Sarepta's key advantage is that the company is already deep into a randomized trial evaluating its gene therapy, SRP-9001, against a placebo to test whether the treatment slows disease progression. The Phase 3 trial Pfizer has just started, meanwhile, is the company's first placebo-controlled test of its therapy.
But Pfizer's study is the first to test a Duchenne gene therapy product that's been produced using commercial-scale manufacturing lines, a key step in the quest to gain approval. Sarepta expects to do the same with a Phase 3 trial planned for this year, but it will first launch a smaller, 10-patient test to assess its commercial-scale product. That trial will use a new "potency" assay to evaluate SRP-9001, a step the FDA requested.
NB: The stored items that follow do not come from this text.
(* ===== verification/Supervisor.v ===== *)
(** * The MediaMTX subprocess

    [internal/mediamtxproc/manager.go]: starting the process and waiting until it
    answers, restarting it when it exits, with a delay that doubles, and stopping
    it. [waitReady] is a function of what each poll sees; the supervising goroutine
    and [Stop] are a step relation. The process and its pipes belong to the
    operating system: they are the set of the processes that run. *)

From S2P Require Import Prelude GoStrings.

Definition defaultReadyTimeout : Duration := 15 * Second.
Definition defaultReadyPoll : Duration := 300 * Millisecond.
Definition minRestartDelay : Duration := 1 * Second.
Definition maxRestartDelay : Duration := 30 * Second.

(** [New]: the timeout used. *)
Definition ready_timeout (ReadyTimeout : Duration) : Duration :=
  if ReadyTimeout =? 0 then defaultReadyTimeout else ReadyTimeout.

(** ** Waiting for the API *)

(** What one round of the loop sees: the time, the error of the context, the status
    of the answer, if there is one. *)
Record poll := mkPoll { p_at : Time; p_ctx : option string; p_answer : option Z }.

Inductive ready_error := ErrTimeout | ErrContext (e : string).

Definition answers (a : option Z) : bool :=
  match a with Some status => status <? 500 | None => false end.

(** [Some None]: ready; the outer [None]: the fuel is spent. [i] is the number of the
    round. *)
Fixpoint wait_rounds (fuel : nat) (deadline : Time) (polls : nat -> poll) (i : nat)
  : option (option ready_error) :=
  match fuel with
  | O => None
  | S fuel =>
      if deadline <? p_at (polls i) then Some (Some ErrTimeout)
      else match p_ctx (polls i) with
      | Some e => Some (Some (ErrContext e))
      | None => if answers (p_answer (polls i)) then Some None
                else wait_rounds fuel deadline polls (S i)
      end
  end.

(** A round takes at least the sleep at its end. *)
Definition wait_fuel (timeout : Duration) : nat := Z.to_nat (Z.max 0 timeout / defaultReadyPoll + 2).

Definition waitReady (timeout : Duration) (start : Time) (polls : nat -> poll) : option (option ready_error) :=
  wait_rounds (wait_fuel timeout) (start + timeout) polls 0.

(** ** Supervision *)

(** Where the goroutine of [supervise] is: in [cmd.Wait], before it reads [stopped],
    in the delay, in [launch], in [waitReady], gone. *)
Inductive place := Waiting | Checking | Sleeping | Launching | Readying | Gone.

(** [live] are the processes that run, [launched] how many were started: the next
    has that number. [slept] are the delays since the last restart that became
    ready. *)
Record Manager := mkManager {
  at_ : place; delay : Duration; cmd : nat; stopped : bool;
  live : gset nat; launched : nat; slept : list Duration }.

(** Nothing started yet, and no supervisor. *)
Definition not_started : Manager := mkManager Gone minRestartDelay 0 false ∅ 0 [].

Definition goto (p : place) (m : Manager) : Manager :=
  mkManager p (delay m) (cmd m) (stopped m) (live m) (launched m) (slept m).

(** [launch], when the process starts *)
Definition launch (m : Manager) : Manager :=
  mkManager Readying (delay m) (launched m) (stopped m) ({[launched m]} ∪ live m) (S (launched m)) (slept m).

(** The end of [terminate]: the process exited, or was killed after eight seconds. *)
Definition kill (pid : nat) (m : Manager) : Manager :=
  mkManager (at_ m) (delay m) (cmd m) (stopped m) (live m ∖ {[pid]}) (launched m) (slept m).

Inductive start_error := ErrLaunch (e : string) | ErrNotReady (e : ready_error).

(** [Start], by the error of [launch] and the result of [waitReady] *)
Definition Start (launch_err : option string) (ready : option ready_error) : Manager * option start_error :=
  match launch_err with
  | Some e => (not_started, Some (ErrLaunch e))
  | None =>
      let m := launch not_started in
      match ready with
      | Some e => (goto Gone (kill (cmd m) m), Some (ErrNotReady e))
      | None => (goto Waiting m, None)
      end
  end.

Definition started : Manager := fst (Start None None).

Definition next_delay (d : Duration) : Duration :=
  let d := i64 (d * 2) in if maxRestartDelay <? d then maxRestartDelay else d.

Definition doubled (m : Manager) : Manager :=
  mkManager Launching (next_delay (delay m)) (cmd m) (stopped m) (live m) (launched m) (slept m ++ [delay m]).

Definition restarted (m : Manager) : Manager :=
  mkManager Waiting minRestartDelay (cmd m) (stopped m) (live m) (launched m) [].

(** [Stop] sets the flag and then terminates the process. *)
Definition set_stopped (m : Manager) : Manager :=
  mkManager (at_ m) (delay m) (cmd m) true (live m) (launched m) (slept m).

Inductive step (m : Manager) : Manager -> Prop :=
  | step_waited : at_ m = Waiting -> cmd m ∉ live m -> step m (goto Checking m)
  | step_checked : at_ m = Checking -> step m (goto (if stopped m then Gone else Sleeping) m)
  | step_cancelled : at_ m = Sleeping -> step m (goto Gone m)
  | step_slept : at_ m = Sleeping -> step m (doubled m)
  | step_launch_failed : at_ m = Launching -> step m (goto Waiting m)
  | step_launched : at_ m = Launching -> step m (launch m)
  | step_not_ready : at_ m = Readying -> step m (goto Waiting m)
  | step_ready : at_ m = Readying -> step m (restarted m)
  | step_exit pid : step m (kill pid m)
  | step_stop : step m (set_stopped m)
  | step_terminate : stopped m = true -> step m (kill (cmd m) m).

(** ** Lemmas *)

(** The delays of a run of failed restarts. *)
Fixpoint schedule (n : nat) (d : Duration) : list Duration :=
  match n with
  | O => []
  | S n => d :: schedule n (next_delay d)
  end.

Definition nth_delay (n : nat) : Duration := Z.min (2 ^ Z.of_nat n * Second) maxRestartDelay.

Record inv (m : Manager) : Prop := {
  i_one : live m ⊆ {[cmd m]};
  i_fresh : (cmd m < launched m)%nat;
  i_free : at_ m <> Waiting -> at_ m <> Readying -> live m = ∅;
  i_delay : delay m = nth_delay (length (slept m));
  i_slept : slept m = nth_delay <$> seq 0 (length (slept m));
}.

Lemma next_delay_min d : 0 <= d <= maxRestartDelay -> next_delay d = Z.min (d * 2) maxRestartDelay.
Proof.
  unfold next_delay, maxRestartDelay, i64, Second, Millisecond. intros Hd. rewrite Z.mod_small by lia.
  destruct (Z.ltb_spec (30 * (1000 * 1000000)) (d * 2 + 2 ^ 63 - 2 ^ 63)); lia.
Qed.

Lemma next_nth n : next_delay (nth_delay n) = nth_delay (S n).
Proof.
  assert (0 < 2 ^ Z.of_nat n) by (apply Z.pow_pos_nonneg; lia). rewrite next_delay_min.
  - unfold nth_delay, maxRestartDelay. rewrite Nat2Z.inj_succ, Z.pow_succ_r by lia.
    unfold Second, Millisecond. lia.
  - unfold nth_delay, maxRestartDelay, Second, Millisecond. lia.
Qed.

Lemma inv_step m m' : inv m -> step m m' -> inv m'.
Proof.
  intros [H1 H2 H3 H4 H5] Hs. destruct Hs as [Hp Hl|Hp|Hp|Hp|Hp|Hp|Hp|Hp|pid| |]; split; cbn; try done; try set_solver.
  - destruct (stopped m); intros _ _; apply H3; by rewrite Hp.
  - intros _ _. apply H3; by rewrite Hp.
  - intros _ _. apply H3; by rewrite Hp.
  - rewrite H4, length_app, Nat.add_1_r. apply next_nth.
  - rewrite length_app, Nat.add_1_r, seq_S, fmap_app, <- H5, H4. done.
  - rewrite H3 by (by rewrite Hp). set_solver.
Qed.

Lemma inv_reachable m : rtc step started m -> inv m.
Proof.
  intros Hr. assert (inv started) as Hi.
  { split; cbn; [set_solver|lia|done|done|done]. }
  revert Hi. induction Hr as [|a b c Hab _ IH]; [done|]. intros Hi. by eapply IH, inv_step.
Qed.

(** A round that decides, and what it decides. *)
Definition decides (deadline : Time) (p : poll) (r : option ready_error) : Prop :=
  if deadline <? p_at p then r = Some ErrTimeout
  else match p_ctx p with
  | Some e => r = Some (ErrContext e)
  | None => answers (p_answer p) = true /\ r = None
  end.

Definition undecided (deadline : Time) (p : poll) : Prop :=
  p_at p <= deadline /\ p_ctx p = None /\ answers (p_answer p) = false.

Lemma wait_rounds_spec fuel deadline polls : forall i,
  (exists k r, (k < fuel)%nat /\ wait_rounds fuel deadline polls i = Some r /\ decides deadline (polls (i + k)%nat) r /\
     forall k', (k' < k)%nat -> undecided deadline (polls (i + k')%nat)) \/
  (forall k, (k < fuel)%nat -> undecided deadline (polls (i + k)%nat)).
Proof.
  induction fuel as [|fuel IH]; intros i; [right; lia|]. cbn [wait_rounds].
  assert (forall r, decides deadline (polls i) r -> exists k r0, (k < S fuel)%nat /\ Some r = Some r0 /\
    decides deadline (polls (i + k)%nat) r0 /\ forall k', (k' < k)%nat -> undecided deadline (polls (i + k')%nat)) as Hnow.
  { intros r Hr. exists 0%nat, r. rewrite Nat.add_0_r. split_and!; [lia|done|done|lia]. }
  destruct (Z.ltb_spec deadline (p_at (polls i))) as [Hl|Hl].
  { left. apply Hnow. unfold decides. by destruct (Z.ltb_spec deadline (p_at (polls i))); [|lia]. }
  destruct (p_ctx (polls i)) as [e|] eqn:Ec.
  { left. apply Hnow. unfold decides. rewrite Ec. by destruct (Z.ltb_spec deadline (p_at (polls i))); [lia|]. }
  destruct (answers (p_answer (polls i))) eqn:Ea.
  { left. apply Hnow. unfold decides. rewrite Ec. by destruct (Z.ltb_spec deadline (p_at (polls i))); [lia|]. }
  assert (undecided deadline (polls i)) as Hu by (by split_and!).
  assert (forall n (P : poll -> Prop), P (polls i) -> (forall k, (k < n)%nat -> P (polls (S i + k)%nat)) ->
    forall k, (k < S n)%nat -> P (polls (i + k)%nat)) as Hshift.
  { intros n P H0 HS [|k] Hk; [by rewrite Nat.add_0_r|]. rewrite Nat.add_succ_r. apply HS. lia. }
  destruct (IH (S i)) as [(k & r & Hk & Hw & Hd & Hb)|Hall].
  - left. exists (S k), r. rewrite Nat.add_succ_r. split_and!; [lia|done|done|]. by apply Hshift.
  - right. by apply Hshift.
Qed.

(** ** Properties *)

(** waiting for MediaMTX ends. The loop of [waitReady] always returns, within one
    round per 300 ms of the timeout, and its result is what the first decisive round
    saw: past the deadline, the timeout; else a context that is done, its error;
    else an answer below 500, readiness. *)
Theorem waitReady_terminates timeout start polls :
  start <= p_at (polls 0%nat) -> (forall i, p_at (polls i) + defaultReadyPoll <= p_at (polls (S i))) ->
  exists k r, waitReady timeout start polls = Some r /\ Z.of_nat k <= Z.max 0 timeout / defaultReadyPoll + 1 /\
    decides (start + timeout) (polls k) r /\ forall k', (k' < k)%nat -> undecided (start + timeout) (polls k').
Proof.
  intros H0 HS. unfold waitReady.
  assert (0 <= Z.max 0 timeout / defaultReadyPoll) as Hpos by (apply Z.div_pos; [lia|done]).
  destruct (wait_rounds_spec (wait_fuel timeout) (start + timeout) polls 0) as [(k & r & Hk & Hw & Hd & Hb)|Hall].
  - exists k, r. unfold wait_fuel in Hk. split_and!; [done|lia|done|exact Hb].
  - exfalso. assert (forall i, start + Z.of_nat i * defaultReadyPoll <= p_at (polls i)) as Hat.
    { induction i as [|i IH]; [lia|]. specialize (HS i). lia. }
    set (n := Z.to_nat (Z.max 0 timeout / defaultReadyPoll + 1)).
    destruct (Hall n) as (Hn & _); [unfold wait_fuel, n; lia|]. specialize (Hat n). cbn [Nat.add] in Hn.
    assert (Z.of_nat n = Z.max 0 timeout / defaultReadyPoll + 1) as Hz by (unfold n; lia).
    pose proof (Z.mul_succ_div_gt (Z.max 0 timeout) defaultReadyPoll eq_refl). lia.
Qed.

(** C20: supervision. At any time at most one MediaMTX process runs, the one the manager
    knows; a process is started only when none runs; and the delays before the
    restarts since the last one that became ready were 1, 2, 4, 8, 16 and then 30
    seconds. *)
Theorem one_process_and_backoff m :
  rtc step started m ->
  live m ⊆ {[cmd m]} /\ (at_ m = Launching -> live m = ∅) /\
  slept m = nth_delay <$> seq 0 (length (slept m)) /\ Forall (fun d => Second <= d <= 30 * Second) (slept m).
Proof.
  intros [H1 _ H3 _ H5]%inv_reachable. split_and!; [done|by intros Hp; apply H3; rewrite Hp|done|].
  rewrite H5. apply Forall_fmap, Forall_forall. intros n _. unfold nth_delay, compose, maxRestartDelay.
  assert (0 < 2 ^ Z.of_nat n) by (apply Z.pow_pos_nonneg; lia). unfold Second, Millisecond. lia.
Qed.

(** when [Stop] is final. While the supervisor waits for the process, or has just
    seen it exit, nothing is started after the flag is set. But the flag is read only
    there: set during the delay, or during the start, it does not keep the next
    process from being started, and left running. *)
Theorem stop_before_the_delay m :
  stopped m = true ->
  (at_ m ∈ [Waiting; Checking; Gone] -> forall m', rtc step m m' -> launched m' = launched m /\ live m' ⊆ live m) /\
  (at_ m ∈ [Sleeping; Launching] ->
   exists m', rtc step m m' /\ stopped m' = true /\ launched m' = S (launched m) /\ launched m ∈ live m').
Proof.
  intros Hstop. split.
  - intros Hat m' Hr. revert Hstop Hat. induction Hr as [|a b c Hab _ IH]; [done|]. intros Hs Hat.
    assert (stopped b = true /\ at_ b ∈ [Waiting; Checking; Gone] /\ launched b = launched a /\ live b ⊆ live a)
      as (Hs' & Hat' & Hl & Hlive).
    { destruct Hab as [Hp ?|Hp|Hp|Hp|Hp|Hp|Hp|Hp|pid| |]; cbn; rewrite ?Hs; split_and!; try done; try set_solver;
        rewrite Hp in Hat; set_solver. }
    destruct (IH Hs' Hat') as [-> ?]. split; [done|]. by etrans.
  - assert (forall a, stopped a = true -> at_ a = Launching -> exists m', rtc step a m' /\ stopped m' = true /\
      launched m' = S (launched a) /\ launched a ∈ live m') as HL.
    { intros a Hs Hp. exists (launch a). split; [by apply rtc_once, step_launched|]. cbn. split_and!; [done|done|set_solver]. }
    rewrite !elem_of_cons. intros [Hp|[Hp|[]%elem_of_nil]]; [|by apply HL].
    destruct (HL (doubled m)) as (m' & Hr & ?); [done|done|]. exists m'. split; [|done].
    eapply rtc_l; [by apply step_slept|done].
Qed.

(** ** Witnesses *)

(** An answer 503 at once, 200 after 300 ms. *)
Definition example_polls (i : nat) : poll :=
  mkPoll (Z.of_nat i * defaultReadyPoll) None (if (i =? 0)%nat then Some 503 else Some 200).

Lemma waitReady_terminates_witness :
  exists k r, waitReady defaultReadyTimeout 0 example_polls = Some r /\ decides (0 + defaultReadyTimeout) (example_polls k) r.
Proof.
  destruct (waitReady_terminates defaultReadyTimeout 0 example_polls) as (k & r & Hw & _ & Hd & _); [done| |].
  - intros i. unfold example_polls. cbn [p_at]. lia.
  - by exists k, r.
Defined.

(** The process dies and is started again. *)
Definition example_restart : Manager := launch (doubled (goto Sleeping (goto Checking (kill 0 started)))).

Lemma example_restart_reachable : rtc step started example_restart.
Proof.
  eapply rtc_l; [apply (step_exit _ 0)|]. eapply rtc_l; [apply step_waited; [done|set_solver]|].
  eapply rtc_l; [by apply step_checked|]. eapply rtc_l; [by apply step_slept|]. by apply rtc_once, step_launched.
Qed.

Lemma one_process_and_backoff_witness :
  live example_restart ⊆ {[1%nat]} /\ slept example_restart = [Second].
Proof.
  destruct (one_process_and_backoff example_restart example_restart_reachable) as (H1 & _ & H2 & _).
  split; [exact H1|]. rewrite H2. reflexivity.
Defined.

Lemma stop_before_the_delay_witness :
  exists m', rtc step (set_stopped (goto Sleeping (goto Checking (kill 0 started)))) m' /\
    stopped m' = true /\ 1%nat ∈ live m'.
Proof.
  destruct (proj2 (stop_before_the_delay (set_stopped (goto Sleeping (goto Checking (kill 0 started)))) eq_refl))
    as (m' & Hr & Hs & _ & Hl); [constructor|]. by exists m'.
Defined.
On a call with investors in November, Sarepta CEO Doug Ingram suggested data from the company's initial placebo-controlled trial plus safety and expression results from the small commercial trial could be enough to support a regulatory submission in the U.S.
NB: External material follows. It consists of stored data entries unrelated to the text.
(* ===== verification/Priority.v ===== *)
(** * Stream priority

    [internal/stream/priority.go] and the monitor handlers that use it
    ([internal/api/monitor.go]). Scores are binary64 numbers: the operations are
    those of IEEE 754 with rounding to nearest, as the Standard Library specifies
    them on integers, one rounding per operation (no fused ones, as on amd64). The
    texts of [Reasons] are left out. *)

From Stdlib Require Import SpecFloat.
From S2P Require Import Prelude Packet.

(** ** binary64 *)

Notation float64 := spec_float.

Definition fadd : float64 -> float64 -> float64 := SFadd 53 1024.
Definition fmul : float64 -> float64 -> float64 := SFmul 53 1024.
Definition fdiv : float64 -> float64 -> float64 := SFdiv 53 1024.

(** [float64(n)] *)
Definition of_int (n : Z) : float64 := binary_normalize 53 1024 n 0 false.

(** The constant [n/10], rounded once. *)
Definition tenths (n : Z) : float64 := fdiv (of_int n) (of_int 10).

Definition one : float64 := of_int 1.

(** [math.Min] *)
Definition Min (x y : float64) : float64 :=
  match x, y with
  | S754_infinity true, _ | _, S754_infinity true => S754_infinity true
  | S754_nan, _ | _, S754_nan => S754_nan
  | S754_zero sx, S754_zero _ => if sx then x else y
  | _, _ => if SFltb x y then x else y
  end.

(** [Duration.Seconds] *)
Definition Seconds (d : Duration) : float64 :=
  fadd (of_int (Z.quot d Second)) (fdiv (of_int (Z.rem d Second)) (of_int 1000000000)).

(** [time.Since]: the difference, kept within a [Duration]. *)
Definition Since (now t : Time) : Duration := Z.max (- 2 ^ 63) (Z.min (now - t) (2 ^ 63 - 1)).

(** ** Scores *)

Record ScoringWeights := mkWeights {
  ViewerCount : float64; BitrateHealth : float64; Recency : float64; ManualPin : float64; MotionActivity : float64 }.

Definition DefaultWeights : ScoringWeights := mkWeights (tenths 4) (tenths 2) (tenths 1) (tenths 1) (tenths 2).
As DMD often leads to an early death, regulators may be sympathetic to accelerated consideration of Sarepta's therapy. Ingram, however, noted the company would discuss such a path with the FDA after obtaining the data.
Both Sarepta and Pfizer use adeno-associated viruses to deliver a shortened version of the genetic code that stimulates production of dystrophin. A gene therapy that could slow disease progression in Duchenne would be a major improvement over current standard of care, led by Sarepta's drugs Exondys 51 and Vyondys 53, which treat only patients with specific mutations.
Both gene therapies have shown promise, though they were tested in slightly different age groups. Sarepta's results to date are in boys 4 to 7 years old, while Pfizer has been testing its gene therapy in 6 to 12 year olds, who are more likely to have started declining from the disease.
In its Phase 3 study, however, Pfizer plans to enroll 99 younger boys, aged 4 to 7, who can still walk. The trial will take place across 55 sites in 15 countries, and the primary measure of success is change from baseline on a specialized test for motor function after one year. Patients will be tracked for a total of five years after treatment.
One-third of patients enrolled into the trial will receive placebo initially. After one year, they will receive the gene therapy while the other two-thirds will be given placebo, Pfizer said. Gene therapy product will be supplied from Pfizer's manufacturing plant in Sanford, North Carolina.
A company spokesperson said an interim analysis of the trial should occur in early 2022, and Pfizer will decide whether to submit its gene therapy for approval then.